**Directions for this task:** In the records below, find the line containing "Lemma keeps_reap target" and the line containing "intros Hok. apply"; please repeat exactly the lines from one to the other, both included, and nothing more.

**Data supplied:**
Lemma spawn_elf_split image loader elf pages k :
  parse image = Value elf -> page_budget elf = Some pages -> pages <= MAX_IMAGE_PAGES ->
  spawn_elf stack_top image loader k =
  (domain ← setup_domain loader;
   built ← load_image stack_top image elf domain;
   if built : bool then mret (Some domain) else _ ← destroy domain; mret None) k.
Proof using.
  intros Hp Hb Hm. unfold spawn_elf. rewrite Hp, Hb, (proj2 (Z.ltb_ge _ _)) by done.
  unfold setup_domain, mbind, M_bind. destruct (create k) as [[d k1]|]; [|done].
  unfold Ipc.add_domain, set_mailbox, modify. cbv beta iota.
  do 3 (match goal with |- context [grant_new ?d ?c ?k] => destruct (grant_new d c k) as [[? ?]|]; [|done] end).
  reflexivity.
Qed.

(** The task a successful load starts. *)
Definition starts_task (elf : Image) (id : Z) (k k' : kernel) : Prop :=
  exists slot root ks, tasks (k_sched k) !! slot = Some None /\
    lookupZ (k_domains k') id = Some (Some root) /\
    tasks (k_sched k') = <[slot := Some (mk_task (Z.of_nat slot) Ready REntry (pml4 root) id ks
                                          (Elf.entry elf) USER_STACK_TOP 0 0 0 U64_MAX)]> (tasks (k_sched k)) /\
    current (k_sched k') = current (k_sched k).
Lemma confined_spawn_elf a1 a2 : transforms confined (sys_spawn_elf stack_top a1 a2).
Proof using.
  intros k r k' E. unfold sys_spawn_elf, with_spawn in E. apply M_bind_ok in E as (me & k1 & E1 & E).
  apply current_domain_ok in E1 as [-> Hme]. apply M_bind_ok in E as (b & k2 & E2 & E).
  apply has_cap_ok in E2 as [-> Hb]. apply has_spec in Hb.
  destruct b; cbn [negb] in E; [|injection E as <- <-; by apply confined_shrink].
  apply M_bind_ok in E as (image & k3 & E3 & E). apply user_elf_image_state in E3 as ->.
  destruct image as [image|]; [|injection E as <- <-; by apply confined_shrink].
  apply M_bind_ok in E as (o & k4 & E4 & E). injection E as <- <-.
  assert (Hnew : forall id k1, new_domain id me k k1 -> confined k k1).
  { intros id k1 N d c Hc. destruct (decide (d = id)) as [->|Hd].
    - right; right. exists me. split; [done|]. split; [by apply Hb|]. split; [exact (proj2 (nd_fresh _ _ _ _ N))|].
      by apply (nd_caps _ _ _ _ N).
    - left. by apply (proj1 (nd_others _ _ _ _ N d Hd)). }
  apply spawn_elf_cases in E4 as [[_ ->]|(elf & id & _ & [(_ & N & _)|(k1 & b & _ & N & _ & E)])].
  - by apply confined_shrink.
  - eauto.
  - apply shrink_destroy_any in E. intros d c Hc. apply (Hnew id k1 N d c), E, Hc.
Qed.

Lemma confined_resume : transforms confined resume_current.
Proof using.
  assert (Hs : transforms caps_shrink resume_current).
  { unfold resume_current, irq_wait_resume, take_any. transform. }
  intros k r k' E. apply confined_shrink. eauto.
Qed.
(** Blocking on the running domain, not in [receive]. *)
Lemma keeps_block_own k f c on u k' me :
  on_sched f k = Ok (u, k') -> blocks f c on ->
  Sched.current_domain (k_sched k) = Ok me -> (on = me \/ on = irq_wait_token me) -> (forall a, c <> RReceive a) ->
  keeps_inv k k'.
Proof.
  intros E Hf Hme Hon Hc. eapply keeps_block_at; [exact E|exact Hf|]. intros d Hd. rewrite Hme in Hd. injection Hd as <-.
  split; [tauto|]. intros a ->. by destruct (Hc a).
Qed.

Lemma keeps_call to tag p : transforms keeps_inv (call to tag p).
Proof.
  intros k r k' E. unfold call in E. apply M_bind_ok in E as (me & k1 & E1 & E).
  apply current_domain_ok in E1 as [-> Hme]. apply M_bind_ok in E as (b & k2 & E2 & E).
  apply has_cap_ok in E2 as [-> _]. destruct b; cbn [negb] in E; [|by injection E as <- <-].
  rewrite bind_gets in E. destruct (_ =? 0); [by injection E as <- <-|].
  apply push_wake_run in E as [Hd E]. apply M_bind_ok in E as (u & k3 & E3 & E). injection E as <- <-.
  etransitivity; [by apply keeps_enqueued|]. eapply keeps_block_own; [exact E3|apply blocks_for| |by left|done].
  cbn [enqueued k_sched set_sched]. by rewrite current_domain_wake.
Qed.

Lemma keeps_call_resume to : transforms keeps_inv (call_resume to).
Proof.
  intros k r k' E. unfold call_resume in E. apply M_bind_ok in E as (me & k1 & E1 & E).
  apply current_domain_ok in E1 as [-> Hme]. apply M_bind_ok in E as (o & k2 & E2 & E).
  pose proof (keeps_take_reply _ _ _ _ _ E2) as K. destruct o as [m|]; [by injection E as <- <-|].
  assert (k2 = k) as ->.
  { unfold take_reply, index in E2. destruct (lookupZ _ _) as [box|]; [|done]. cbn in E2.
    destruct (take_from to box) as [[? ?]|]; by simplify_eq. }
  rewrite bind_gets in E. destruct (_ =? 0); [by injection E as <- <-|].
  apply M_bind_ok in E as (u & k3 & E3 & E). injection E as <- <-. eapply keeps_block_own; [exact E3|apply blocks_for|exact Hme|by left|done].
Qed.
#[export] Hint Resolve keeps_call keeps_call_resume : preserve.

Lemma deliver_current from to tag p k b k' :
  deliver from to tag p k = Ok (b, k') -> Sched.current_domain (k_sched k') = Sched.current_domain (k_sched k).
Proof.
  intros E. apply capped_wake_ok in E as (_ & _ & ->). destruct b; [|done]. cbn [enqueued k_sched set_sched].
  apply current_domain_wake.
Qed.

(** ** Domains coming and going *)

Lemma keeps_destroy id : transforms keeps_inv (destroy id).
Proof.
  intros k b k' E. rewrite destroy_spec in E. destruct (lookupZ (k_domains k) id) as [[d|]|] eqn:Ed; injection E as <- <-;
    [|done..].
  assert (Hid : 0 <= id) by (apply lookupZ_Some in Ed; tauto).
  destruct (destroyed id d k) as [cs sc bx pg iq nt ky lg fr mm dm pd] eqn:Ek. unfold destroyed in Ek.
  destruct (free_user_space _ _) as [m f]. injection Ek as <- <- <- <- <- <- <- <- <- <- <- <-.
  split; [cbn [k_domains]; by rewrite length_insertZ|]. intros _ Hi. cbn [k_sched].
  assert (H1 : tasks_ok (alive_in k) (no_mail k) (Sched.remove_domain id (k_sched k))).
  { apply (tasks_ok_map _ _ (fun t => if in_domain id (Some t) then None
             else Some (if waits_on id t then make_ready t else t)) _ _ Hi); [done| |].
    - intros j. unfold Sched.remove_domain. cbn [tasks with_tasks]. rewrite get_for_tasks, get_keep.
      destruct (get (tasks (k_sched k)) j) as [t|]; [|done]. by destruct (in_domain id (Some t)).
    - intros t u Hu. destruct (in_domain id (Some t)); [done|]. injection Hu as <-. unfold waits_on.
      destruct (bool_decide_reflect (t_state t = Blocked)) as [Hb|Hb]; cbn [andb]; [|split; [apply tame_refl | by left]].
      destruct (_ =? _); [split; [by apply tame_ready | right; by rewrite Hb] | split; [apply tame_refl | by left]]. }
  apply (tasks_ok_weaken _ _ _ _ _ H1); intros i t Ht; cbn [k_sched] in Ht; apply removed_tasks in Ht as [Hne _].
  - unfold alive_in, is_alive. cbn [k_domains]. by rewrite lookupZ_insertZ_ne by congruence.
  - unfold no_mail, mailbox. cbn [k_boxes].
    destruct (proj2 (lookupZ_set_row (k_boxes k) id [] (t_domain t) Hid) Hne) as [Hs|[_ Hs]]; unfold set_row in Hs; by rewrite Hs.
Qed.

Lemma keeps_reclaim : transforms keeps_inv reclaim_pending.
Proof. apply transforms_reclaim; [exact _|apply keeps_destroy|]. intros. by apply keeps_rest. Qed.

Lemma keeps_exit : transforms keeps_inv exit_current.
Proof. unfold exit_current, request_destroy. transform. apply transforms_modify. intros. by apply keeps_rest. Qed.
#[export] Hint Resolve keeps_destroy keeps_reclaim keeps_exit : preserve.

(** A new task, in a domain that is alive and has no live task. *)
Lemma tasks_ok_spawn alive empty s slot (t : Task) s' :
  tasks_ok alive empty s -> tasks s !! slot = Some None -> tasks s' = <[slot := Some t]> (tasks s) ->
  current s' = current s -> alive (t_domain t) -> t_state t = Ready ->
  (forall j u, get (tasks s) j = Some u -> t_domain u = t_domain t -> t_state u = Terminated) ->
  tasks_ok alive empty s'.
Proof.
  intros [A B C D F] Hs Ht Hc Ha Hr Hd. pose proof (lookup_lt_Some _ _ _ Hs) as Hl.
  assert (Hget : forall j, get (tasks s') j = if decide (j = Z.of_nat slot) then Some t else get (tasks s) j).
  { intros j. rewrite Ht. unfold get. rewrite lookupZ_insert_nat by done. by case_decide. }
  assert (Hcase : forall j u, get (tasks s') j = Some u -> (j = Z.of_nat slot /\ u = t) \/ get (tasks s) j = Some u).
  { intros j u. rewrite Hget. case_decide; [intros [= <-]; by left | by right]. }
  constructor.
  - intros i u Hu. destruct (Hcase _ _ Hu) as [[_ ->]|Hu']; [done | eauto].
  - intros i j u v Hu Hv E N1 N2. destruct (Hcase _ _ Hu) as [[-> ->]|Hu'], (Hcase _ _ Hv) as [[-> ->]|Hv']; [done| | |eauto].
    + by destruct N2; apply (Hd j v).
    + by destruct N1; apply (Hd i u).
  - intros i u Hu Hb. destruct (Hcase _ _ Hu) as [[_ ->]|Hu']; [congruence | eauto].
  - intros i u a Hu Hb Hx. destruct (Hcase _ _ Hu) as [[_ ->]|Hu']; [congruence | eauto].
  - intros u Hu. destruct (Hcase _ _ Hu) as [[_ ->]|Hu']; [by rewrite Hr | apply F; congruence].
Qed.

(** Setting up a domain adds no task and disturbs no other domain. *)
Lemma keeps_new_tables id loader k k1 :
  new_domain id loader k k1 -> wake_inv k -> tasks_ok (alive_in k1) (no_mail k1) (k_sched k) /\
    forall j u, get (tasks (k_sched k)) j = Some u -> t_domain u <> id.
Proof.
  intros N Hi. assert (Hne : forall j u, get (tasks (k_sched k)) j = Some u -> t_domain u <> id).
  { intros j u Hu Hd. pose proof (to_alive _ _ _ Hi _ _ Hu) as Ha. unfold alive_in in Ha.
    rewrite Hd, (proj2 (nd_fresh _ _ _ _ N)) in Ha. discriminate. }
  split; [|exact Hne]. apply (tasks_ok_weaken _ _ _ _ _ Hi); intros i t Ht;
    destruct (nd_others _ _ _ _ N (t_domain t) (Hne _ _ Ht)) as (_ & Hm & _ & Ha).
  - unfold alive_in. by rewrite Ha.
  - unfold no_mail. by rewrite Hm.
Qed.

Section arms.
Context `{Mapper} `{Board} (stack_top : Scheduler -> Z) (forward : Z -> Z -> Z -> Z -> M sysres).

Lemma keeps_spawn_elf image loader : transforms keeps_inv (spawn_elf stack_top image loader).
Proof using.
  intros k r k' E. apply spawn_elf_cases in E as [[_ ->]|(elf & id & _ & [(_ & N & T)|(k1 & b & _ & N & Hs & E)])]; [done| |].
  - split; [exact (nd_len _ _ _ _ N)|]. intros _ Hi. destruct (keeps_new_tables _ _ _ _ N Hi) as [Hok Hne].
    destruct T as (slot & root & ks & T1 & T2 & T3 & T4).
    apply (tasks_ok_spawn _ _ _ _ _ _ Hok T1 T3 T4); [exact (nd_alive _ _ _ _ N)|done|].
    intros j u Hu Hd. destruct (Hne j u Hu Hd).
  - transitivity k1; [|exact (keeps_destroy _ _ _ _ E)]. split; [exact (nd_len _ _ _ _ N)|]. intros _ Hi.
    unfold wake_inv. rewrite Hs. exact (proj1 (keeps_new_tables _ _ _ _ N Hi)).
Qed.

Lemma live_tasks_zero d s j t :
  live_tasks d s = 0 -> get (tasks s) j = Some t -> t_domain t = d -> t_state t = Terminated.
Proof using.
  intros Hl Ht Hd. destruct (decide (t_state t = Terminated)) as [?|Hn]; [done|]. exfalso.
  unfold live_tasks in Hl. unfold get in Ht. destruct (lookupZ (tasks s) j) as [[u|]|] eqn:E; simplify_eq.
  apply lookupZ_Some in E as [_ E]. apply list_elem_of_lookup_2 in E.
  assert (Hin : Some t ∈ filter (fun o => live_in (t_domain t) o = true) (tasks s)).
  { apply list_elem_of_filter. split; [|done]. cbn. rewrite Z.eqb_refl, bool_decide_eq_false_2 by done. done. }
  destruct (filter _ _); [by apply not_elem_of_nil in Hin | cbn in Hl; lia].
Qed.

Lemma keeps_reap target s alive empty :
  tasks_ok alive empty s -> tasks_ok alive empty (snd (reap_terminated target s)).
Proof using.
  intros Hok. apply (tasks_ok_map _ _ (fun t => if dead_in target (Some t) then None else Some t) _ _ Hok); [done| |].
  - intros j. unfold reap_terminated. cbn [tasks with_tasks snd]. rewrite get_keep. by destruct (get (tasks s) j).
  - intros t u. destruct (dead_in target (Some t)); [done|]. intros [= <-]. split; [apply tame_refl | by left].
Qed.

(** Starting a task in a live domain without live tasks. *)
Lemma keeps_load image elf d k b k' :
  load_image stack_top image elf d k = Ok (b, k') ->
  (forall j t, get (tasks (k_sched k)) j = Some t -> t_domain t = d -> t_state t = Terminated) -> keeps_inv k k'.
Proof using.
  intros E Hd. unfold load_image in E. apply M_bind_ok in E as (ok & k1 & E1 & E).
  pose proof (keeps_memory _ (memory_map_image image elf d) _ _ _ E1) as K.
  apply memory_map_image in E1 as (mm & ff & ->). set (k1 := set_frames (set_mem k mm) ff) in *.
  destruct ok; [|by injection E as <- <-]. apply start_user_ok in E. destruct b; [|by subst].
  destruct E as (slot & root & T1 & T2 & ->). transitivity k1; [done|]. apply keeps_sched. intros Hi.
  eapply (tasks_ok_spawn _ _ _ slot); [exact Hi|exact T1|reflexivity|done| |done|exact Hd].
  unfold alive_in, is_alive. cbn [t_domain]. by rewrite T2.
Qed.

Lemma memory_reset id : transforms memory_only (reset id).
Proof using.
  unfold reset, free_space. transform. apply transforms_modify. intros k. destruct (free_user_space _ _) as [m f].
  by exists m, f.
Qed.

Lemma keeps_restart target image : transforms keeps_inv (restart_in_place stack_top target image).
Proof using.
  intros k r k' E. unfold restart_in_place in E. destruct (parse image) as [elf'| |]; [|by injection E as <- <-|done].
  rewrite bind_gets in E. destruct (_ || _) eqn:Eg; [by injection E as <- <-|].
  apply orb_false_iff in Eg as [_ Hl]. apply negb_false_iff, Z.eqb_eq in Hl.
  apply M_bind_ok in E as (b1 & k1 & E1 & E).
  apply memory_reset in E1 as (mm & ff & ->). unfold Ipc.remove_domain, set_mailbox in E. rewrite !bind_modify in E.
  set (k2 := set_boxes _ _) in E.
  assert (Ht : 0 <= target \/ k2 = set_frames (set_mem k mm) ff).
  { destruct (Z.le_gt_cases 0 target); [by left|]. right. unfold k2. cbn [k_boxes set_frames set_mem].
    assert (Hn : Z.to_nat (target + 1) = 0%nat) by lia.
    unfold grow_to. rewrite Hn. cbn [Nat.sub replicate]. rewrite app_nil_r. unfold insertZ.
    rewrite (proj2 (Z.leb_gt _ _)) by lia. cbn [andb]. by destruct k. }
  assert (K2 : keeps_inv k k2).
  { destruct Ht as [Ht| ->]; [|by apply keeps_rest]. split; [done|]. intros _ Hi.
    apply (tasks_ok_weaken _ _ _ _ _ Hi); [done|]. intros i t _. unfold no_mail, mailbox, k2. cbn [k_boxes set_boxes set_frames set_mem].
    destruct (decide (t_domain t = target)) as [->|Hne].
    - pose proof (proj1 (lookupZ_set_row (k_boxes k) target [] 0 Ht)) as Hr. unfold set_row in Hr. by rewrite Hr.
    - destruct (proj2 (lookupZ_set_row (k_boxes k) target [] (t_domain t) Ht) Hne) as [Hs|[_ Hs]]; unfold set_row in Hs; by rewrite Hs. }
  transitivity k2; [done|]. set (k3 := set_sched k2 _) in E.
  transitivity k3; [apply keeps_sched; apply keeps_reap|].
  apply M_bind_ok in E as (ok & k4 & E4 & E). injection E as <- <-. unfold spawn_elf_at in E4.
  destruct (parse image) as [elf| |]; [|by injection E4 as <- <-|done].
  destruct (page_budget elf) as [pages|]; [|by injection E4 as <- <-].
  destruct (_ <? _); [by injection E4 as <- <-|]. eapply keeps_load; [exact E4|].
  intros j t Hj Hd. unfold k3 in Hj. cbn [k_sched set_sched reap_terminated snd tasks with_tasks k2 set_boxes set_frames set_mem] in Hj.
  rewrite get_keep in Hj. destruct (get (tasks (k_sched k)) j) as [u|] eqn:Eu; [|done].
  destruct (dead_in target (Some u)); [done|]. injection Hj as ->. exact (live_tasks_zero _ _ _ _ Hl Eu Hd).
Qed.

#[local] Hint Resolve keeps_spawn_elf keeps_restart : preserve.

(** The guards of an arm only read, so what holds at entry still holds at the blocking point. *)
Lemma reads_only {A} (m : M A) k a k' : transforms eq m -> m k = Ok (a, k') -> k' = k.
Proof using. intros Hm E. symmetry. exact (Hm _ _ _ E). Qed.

**Solution for this task:**
Lemma keeps_reap target s alive empty :
  tasks_ok alive empty s -> tasks_ok alive empty (snd (reap_terminated target s)).
Proof using.
  intros Hok. apply (tasks_ok_map _ _ (fun t => if dead_in target (Some t) then None else Some t) _ _ Hok); [done| |].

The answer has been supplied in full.